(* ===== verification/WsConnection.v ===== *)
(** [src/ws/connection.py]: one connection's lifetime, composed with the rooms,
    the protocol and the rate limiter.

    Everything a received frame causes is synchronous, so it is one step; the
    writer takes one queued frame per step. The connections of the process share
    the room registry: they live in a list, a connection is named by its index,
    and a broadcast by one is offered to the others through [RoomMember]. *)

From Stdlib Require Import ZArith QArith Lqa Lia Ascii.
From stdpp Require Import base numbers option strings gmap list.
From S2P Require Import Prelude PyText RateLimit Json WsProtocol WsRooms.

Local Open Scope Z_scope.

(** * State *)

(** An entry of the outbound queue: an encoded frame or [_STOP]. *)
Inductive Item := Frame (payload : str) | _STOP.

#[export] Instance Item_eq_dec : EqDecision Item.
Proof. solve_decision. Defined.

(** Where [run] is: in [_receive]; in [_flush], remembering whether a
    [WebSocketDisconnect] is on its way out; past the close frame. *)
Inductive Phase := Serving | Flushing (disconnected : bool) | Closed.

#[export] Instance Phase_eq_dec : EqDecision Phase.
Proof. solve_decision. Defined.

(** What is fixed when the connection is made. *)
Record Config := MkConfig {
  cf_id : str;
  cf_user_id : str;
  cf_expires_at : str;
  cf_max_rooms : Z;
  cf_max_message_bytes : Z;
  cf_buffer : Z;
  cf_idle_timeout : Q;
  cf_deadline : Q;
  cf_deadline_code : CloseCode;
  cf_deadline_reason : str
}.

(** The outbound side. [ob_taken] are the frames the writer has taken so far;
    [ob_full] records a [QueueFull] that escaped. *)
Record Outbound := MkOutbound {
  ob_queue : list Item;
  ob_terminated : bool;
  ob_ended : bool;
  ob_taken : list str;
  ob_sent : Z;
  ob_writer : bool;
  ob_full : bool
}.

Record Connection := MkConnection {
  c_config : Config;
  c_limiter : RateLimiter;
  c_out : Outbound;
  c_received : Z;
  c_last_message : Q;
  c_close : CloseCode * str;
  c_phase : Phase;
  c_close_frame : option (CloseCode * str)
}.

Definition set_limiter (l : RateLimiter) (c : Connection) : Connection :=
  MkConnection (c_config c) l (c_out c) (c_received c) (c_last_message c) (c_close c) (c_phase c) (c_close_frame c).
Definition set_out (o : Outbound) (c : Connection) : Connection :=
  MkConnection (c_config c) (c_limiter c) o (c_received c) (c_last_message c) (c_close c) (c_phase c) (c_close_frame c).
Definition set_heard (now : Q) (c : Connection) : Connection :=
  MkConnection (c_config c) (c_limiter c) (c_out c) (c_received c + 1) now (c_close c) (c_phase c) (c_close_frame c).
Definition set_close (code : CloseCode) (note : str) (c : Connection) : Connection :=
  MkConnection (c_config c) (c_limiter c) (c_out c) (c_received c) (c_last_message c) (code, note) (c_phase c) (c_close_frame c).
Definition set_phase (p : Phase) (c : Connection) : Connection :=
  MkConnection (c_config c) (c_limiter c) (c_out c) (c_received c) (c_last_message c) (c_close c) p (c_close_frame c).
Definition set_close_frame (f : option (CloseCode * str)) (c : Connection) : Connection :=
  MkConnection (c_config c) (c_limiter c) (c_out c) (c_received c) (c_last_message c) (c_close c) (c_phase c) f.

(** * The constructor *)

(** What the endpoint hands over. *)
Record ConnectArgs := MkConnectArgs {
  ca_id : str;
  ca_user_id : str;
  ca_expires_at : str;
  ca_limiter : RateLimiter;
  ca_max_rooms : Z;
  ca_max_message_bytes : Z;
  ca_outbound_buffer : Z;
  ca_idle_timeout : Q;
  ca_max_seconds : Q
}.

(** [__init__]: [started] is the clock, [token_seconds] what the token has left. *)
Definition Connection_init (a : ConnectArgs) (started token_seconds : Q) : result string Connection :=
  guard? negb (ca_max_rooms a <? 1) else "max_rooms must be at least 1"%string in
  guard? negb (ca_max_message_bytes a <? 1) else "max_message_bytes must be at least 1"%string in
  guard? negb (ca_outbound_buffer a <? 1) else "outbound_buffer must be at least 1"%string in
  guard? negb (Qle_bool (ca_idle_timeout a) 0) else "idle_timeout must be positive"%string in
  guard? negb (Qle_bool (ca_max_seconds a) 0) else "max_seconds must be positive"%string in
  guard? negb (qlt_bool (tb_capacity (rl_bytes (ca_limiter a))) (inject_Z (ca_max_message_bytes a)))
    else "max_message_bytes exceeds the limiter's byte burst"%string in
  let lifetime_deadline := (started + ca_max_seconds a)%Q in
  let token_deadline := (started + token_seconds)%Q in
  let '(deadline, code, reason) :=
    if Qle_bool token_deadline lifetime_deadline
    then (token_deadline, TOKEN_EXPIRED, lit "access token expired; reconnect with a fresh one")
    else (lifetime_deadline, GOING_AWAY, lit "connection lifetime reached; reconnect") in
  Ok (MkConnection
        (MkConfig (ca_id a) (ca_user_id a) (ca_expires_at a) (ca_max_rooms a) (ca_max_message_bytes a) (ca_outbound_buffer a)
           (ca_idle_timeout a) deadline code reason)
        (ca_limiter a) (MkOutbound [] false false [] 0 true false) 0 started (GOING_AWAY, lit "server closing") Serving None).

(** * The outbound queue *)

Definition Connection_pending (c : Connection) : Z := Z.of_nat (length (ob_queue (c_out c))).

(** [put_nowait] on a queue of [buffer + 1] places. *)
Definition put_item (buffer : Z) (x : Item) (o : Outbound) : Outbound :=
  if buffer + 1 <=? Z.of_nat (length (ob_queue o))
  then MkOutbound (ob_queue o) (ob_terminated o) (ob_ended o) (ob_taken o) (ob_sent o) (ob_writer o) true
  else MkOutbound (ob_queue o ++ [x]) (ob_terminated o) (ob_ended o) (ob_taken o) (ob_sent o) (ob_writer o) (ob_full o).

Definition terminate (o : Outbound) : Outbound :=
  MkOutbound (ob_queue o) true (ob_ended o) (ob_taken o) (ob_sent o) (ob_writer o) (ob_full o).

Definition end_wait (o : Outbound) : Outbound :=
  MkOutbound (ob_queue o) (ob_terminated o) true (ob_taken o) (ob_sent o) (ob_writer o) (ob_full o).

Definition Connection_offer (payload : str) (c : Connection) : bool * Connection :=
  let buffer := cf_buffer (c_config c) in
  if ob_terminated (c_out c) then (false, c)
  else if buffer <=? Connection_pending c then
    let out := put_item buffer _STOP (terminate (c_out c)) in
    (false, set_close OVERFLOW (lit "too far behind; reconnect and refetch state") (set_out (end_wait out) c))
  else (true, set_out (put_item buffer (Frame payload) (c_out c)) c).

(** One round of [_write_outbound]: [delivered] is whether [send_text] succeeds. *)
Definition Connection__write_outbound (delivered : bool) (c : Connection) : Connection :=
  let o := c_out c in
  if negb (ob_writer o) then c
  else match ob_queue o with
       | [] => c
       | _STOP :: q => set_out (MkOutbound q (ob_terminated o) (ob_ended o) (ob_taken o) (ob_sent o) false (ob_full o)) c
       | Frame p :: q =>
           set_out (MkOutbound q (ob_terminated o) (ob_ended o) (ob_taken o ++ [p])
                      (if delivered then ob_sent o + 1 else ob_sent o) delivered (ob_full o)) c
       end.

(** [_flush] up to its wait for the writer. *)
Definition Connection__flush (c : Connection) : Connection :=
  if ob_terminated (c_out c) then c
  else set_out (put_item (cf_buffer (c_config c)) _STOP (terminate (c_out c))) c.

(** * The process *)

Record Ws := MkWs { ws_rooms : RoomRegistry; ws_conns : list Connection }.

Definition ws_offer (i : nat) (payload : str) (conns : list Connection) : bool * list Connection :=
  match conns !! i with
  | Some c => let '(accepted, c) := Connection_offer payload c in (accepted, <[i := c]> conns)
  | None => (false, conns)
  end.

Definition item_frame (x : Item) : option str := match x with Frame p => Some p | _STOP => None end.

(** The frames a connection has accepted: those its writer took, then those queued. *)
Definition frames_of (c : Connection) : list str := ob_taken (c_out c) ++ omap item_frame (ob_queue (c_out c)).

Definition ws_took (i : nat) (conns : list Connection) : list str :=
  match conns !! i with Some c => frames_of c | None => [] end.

## Work instruction
Restate the records above verbatim up to and including the line containing "Everything a received".

## Written response
(* ===== verification/WsConnection.v ===== *)
(** [src/ws/connection.py]: one connection's lifetime, composed with the rooms,
    the protocol and the rate limiter.

    Everything a received frame causes is synchronous, so it is one step; the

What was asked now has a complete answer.